(Stored data entries)
**********
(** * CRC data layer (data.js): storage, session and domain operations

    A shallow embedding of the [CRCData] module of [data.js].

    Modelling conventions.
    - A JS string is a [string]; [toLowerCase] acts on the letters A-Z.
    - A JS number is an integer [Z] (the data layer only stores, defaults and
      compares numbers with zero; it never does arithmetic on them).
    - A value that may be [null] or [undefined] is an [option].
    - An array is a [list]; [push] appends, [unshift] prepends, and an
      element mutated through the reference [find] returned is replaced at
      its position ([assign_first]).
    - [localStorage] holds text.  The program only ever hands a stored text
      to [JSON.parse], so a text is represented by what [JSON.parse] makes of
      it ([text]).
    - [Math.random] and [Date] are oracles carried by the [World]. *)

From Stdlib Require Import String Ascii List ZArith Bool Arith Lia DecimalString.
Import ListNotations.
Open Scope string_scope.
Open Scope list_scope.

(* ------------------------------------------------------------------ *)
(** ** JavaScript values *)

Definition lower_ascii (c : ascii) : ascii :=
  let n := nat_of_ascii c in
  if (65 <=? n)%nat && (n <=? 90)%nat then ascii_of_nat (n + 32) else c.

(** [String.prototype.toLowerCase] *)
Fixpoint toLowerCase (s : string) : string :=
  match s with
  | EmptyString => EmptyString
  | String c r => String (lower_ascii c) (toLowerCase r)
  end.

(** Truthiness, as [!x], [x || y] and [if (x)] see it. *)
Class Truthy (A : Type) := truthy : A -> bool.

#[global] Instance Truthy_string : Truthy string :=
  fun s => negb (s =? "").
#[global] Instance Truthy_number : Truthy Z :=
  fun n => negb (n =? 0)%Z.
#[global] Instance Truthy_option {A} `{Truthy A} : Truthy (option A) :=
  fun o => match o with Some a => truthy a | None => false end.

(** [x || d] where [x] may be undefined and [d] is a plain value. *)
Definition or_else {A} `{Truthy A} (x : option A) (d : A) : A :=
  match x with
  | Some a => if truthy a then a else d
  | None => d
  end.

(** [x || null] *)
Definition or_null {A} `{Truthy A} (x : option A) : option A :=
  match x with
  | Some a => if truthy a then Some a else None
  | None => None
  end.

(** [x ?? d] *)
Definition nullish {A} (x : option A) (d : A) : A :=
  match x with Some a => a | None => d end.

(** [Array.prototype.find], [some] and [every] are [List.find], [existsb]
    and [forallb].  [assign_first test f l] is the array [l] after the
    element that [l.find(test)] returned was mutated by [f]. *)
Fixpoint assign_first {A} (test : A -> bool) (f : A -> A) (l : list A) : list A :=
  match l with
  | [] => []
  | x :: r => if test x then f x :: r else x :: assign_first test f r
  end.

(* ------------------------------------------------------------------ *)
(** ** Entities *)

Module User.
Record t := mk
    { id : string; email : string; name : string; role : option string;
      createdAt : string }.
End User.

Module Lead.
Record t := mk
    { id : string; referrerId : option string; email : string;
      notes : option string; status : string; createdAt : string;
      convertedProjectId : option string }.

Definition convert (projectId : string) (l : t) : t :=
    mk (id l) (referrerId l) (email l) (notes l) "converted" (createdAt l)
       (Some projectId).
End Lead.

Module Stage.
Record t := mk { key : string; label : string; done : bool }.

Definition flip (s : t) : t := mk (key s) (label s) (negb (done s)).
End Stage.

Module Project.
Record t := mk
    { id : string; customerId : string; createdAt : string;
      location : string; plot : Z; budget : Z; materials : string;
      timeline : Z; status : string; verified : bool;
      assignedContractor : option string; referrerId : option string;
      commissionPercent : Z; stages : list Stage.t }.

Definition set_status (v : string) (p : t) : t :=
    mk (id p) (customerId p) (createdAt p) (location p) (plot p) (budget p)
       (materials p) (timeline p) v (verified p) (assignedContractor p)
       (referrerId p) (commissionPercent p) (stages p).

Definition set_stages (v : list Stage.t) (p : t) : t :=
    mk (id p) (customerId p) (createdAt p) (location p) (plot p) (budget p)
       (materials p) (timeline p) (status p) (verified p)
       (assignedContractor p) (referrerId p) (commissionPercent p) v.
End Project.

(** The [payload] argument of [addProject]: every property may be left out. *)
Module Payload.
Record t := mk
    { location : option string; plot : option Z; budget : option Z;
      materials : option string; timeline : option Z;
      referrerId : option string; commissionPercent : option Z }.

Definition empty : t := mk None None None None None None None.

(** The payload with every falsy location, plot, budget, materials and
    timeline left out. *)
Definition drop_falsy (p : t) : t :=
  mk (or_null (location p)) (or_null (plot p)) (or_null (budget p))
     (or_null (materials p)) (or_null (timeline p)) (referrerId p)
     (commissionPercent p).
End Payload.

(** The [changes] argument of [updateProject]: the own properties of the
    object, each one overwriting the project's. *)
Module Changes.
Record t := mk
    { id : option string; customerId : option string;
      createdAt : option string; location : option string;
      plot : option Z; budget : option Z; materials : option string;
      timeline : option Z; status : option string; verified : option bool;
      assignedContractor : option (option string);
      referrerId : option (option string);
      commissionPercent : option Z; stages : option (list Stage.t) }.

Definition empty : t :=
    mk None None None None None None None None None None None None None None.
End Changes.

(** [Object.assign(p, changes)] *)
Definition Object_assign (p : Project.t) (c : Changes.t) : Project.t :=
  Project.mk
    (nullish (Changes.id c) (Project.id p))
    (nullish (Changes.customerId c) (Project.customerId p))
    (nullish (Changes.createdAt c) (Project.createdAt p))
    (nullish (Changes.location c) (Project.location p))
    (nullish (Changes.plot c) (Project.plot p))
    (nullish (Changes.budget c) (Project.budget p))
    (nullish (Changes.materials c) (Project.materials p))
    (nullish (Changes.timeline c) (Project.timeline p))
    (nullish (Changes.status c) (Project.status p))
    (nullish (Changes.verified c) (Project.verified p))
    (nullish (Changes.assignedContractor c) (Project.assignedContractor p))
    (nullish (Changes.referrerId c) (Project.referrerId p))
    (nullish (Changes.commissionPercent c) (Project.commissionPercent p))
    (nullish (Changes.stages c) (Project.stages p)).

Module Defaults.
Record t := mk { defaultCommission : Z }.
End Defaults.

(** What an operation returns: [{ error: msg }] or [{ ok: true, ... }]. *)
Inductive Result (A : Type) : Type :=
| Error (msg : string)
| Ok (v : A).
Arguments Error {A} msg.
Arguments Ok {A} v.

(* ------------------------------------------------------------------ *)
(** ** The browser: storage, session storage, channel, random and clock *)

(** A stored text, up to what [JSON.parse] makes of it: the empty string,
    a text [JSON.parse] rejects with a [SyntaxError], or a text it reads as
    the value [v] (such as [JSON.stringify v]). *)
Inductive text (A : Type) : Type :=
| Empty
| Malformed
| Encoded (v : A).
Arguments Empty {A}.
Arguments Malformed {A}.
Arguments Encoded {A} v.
**********
Keeping every word as it is, repeat all of the records.

### The completed task
(** * CRC data layer (data.js): storage, session and domain operations

    A shallow embedding of the [CRCData] module of [data.js].

    Modelling conventions.
    - A JS string is a [string]; [toLowerCase] acts on the letters A-Z.
    - A JS number is an integer [Z] (the data layer only stores, defaults and
      compares numbers with zero; it never does arithmetic on them).
    - A value that may be [null] or [undefined] is an [option].
    - An array is a [list]; [push] appends, [unshift] prepends, and an
      element mutated through the reference [find] returned is replaced at
      its position ([assign_first]).
    - [localStorage] holds text.  The program only ever hands a stored text
      to [JSON.parse], so a text is represented by what [JSON.parse] makes of
      it ([text]).
    - [Math.random] and [Date] are oracles carried by the [World]. *)

From Stdlib Require Import String Ascii List ZArith Bool Arith Lia DecimalString.
Import ListNotations.
Open Scope string_scope.
Open Scope list_scope.

(* ------------------------------------------------------------------ *)
(** ** JavaScript values *)

Definition lower_ascii (c : ascii) : ascii :=
  let n := nat_of_ascii c in
  if (65 <=? n)%nat && (n <=? 90)%nat then ascii_of_nat (n + 32) else c.

(** [String.prototype.toLowerCase] *)
Fixpoint toLowerCase (s : string) : string :=
  match s with
  | EmptyString => EmptyString
  | String c r => String (lower_ascii c) (toLowerCase r)
  end.

(** Truthiness, as [!x], [x || y] and [if (x)] see it. *)
Class Truthy (A : Type) := truthy : A -> bool.

#[global] Instance Truthy_string : Truthy string :=
  fun s => negb (s =? "").
#[global] Instance Truthy_number : Truthy Z :=
  fun n => negb (n =? 0)%Z.
#[global] Instance Truthy_option {A} `{Truthy A} : Truthy (option A) :=
  fun o => match o with Some a => truthy a | None => false end.

(** [x || d] where [x] may be undefined and [d] is a plain value. *)
Definition or_else {A} `{Truthy A} (x : option A) (d : A) : A :=
  match x with
  | Some a => if truthy a then a else d
  | None => d
  end.

(** [x || null] *)
Definition or_null {A} `{Truthy A} (x : option A) : option A :=
  match x with
  | Some a => if truthy a then Some a else None
  | None => None
  end.

(** [x ?? d] *)
Definition nullish {A} (x : option A) (d : A) : A :=
  match x with Some a => a | None => d end.

(** [Array.prototype.find], [some] and [every] are [List.find], [existsb]
    and [forallb].  [assign_first test f l] is the array [l] after the
    element that [l.find(test)] returned was mutated by [f]. *)
Fixpoint assign_first {A} (test : A -> bool) (f : A -> A) (l : list A) : list A :=
  match l with
  | [] => []
  | x :: r => if test x then f x :: r else x :: assign_first test f r
  end.

(* ------------------------------------------------------------------ *)
(** ** Entities *)

Module User.
Record t := mk
    { id : string; email : string; name : string; role : option string;
      createdAt : string }.
End User.

Module Lead.
Record t := mk
    { id : string; referrerId : option string; email : string;
      notes : option string; status : string; createdAt : string;
      convertedProjectId : option string }.

Definition convert (projectId : string) (l : t) : t :=
    mk (id l) (referrerId l) (email l) (notes l) "converted" (createdAt l)
       (Some projectId).
End Lead.

Module Stage.
Record t := mk { key : string; label : string; done : bool }.

Definition flip (s : t) : t := mk (key s) (label s) (negb (done s)).
End Stage.

Module Project.
Record t := mk
    { id : string; customerId : string; createdAt : string;
      location : string; plot : Z; budget : Z; materials : string;
      timeline : Z; status : string; verified : bool;
      assignedContractor : option string; referrerId : option string;
      commissionPercent : Z; stages : list Stage.t }.

Definition set_status (v : string) (p : t) : t :=
    mk (id p) (customerId p) (createdAt p) (location p) (plot p) (budget p)
       (materials p) (timeline p) v (verified p) (assignedContractor p)
       (referrerId p) (commissionPercent p) (stages p).

Definition set_stages (v : list Stage.t) (p : t) : t :=
    mk (id p) (customerId p) (createdAt p) (location p) (plot p) (budget p)
       (materials p) (timeline p) (status p) (verified p)
       (assignedContractor p) (referrerId p) (commissionPercent p) v.
End Project.

(** The [payload] argument of [addProject]: every property may be left out. *)
Module Payload.
Record t := mk
    { location : option string; plot : option Z; budget : option Z;
      materials : option string; timeline : option Z;
      referrerId : option string; commissionPercent : option Z }.

Definition empty : t := mk None None None None None None None.

(** The payload with every falsy location, plot, budget, materials and
    timeline left out. *)
Definition drop_falsy (p : t) : t :=
  mk (or_null (location p)) (or_null (plot p)) (or_null (budget p))
     (or_null (materials p)) (or_null (timeline p)) (referrerId p)
     (commissionPercent p).
End Payload.

(** The [changes] argument of [updateProject]: the own properties of the
    object, each one overwriting the project's. *)
Module Changes.
Record t := mk
    { id : option string; customerId : option string;
      createdAt : option string; location : option string;
      plot : option Z; budget : option Z; materials : option string;
      timeline : option Z; status : option string; verified : option bool;
      assignedContractor : option (option string);
      referrerId : option (option string);
      commissionPercent : option Z; stages : option (list Stage.t) }.

Definition empty : t :=
    mk None None None None None None None None None None None None None None.
End Changes.

(** [Object.assign(p, changes)] *)
Definition Object_assign (p : Project.t) (c : Changes.t) : Project.t :=
  Project.mk
    (nullish (Changes.id c) (Project.id p))
    (nullish (Changes.customerId c) (Project.customerId p))
    (nullish (Changes.createdAt c) (Project.createdAt p))
    (nullish (Changes.location c) (Project.location p))
    (nullish (Changes.plot c) (Project.plot p))
    (nullish (Changes.budget c) (Project.budget p))
    (nullish (Changes.materials c) (Project.materials p))
    (nullish (Changes.timeline c) (Project.timeline p))
    (nullish (Changes.status c) (Project.status p))
    (nullish (Changes.verified c) (Project.verified p))
    (nullish (Changes.assignedContractor c) (Project.assignedContractor p))
    (nullish (Changes.referrerId c) (Project.referrerId p))
    (nullish (Changes.commissionPercent c) (Project.commissionPercent p))
    (nullish (Changes.stages c) (Project.stages p)).

Module Defaults.
Record t := mk { defaultCommission : Z }.
End Defaults.

(** What an operation returns: [{ error: msg }] or [{ ok: true, ... }]. *)
Inductive Result (A : Type) : Type :=
| Error (msg : string)
| Ok (v : A).
Arguments Error {A} msg.
Arguments Ok {A} v.

(* ------------------------------------------------------------------ *)
(** ** The browser: storage, session storage, channel, random and clock *)

(** A stored text, up to what [JSON.parse] makes of it: the empty string,
    a text [JSON.parse] rejects with a [SyntaxError], or a text it reads as
    the value [v] (such as [JSON.stringify v]). *)
Inductive text (A : Type) : Type :=
| Empty
| Malformed
| Encoded (v : A).
Arguments Empty {A}.
Arguments Malformed {A}.
Arguments Encoded {A} v.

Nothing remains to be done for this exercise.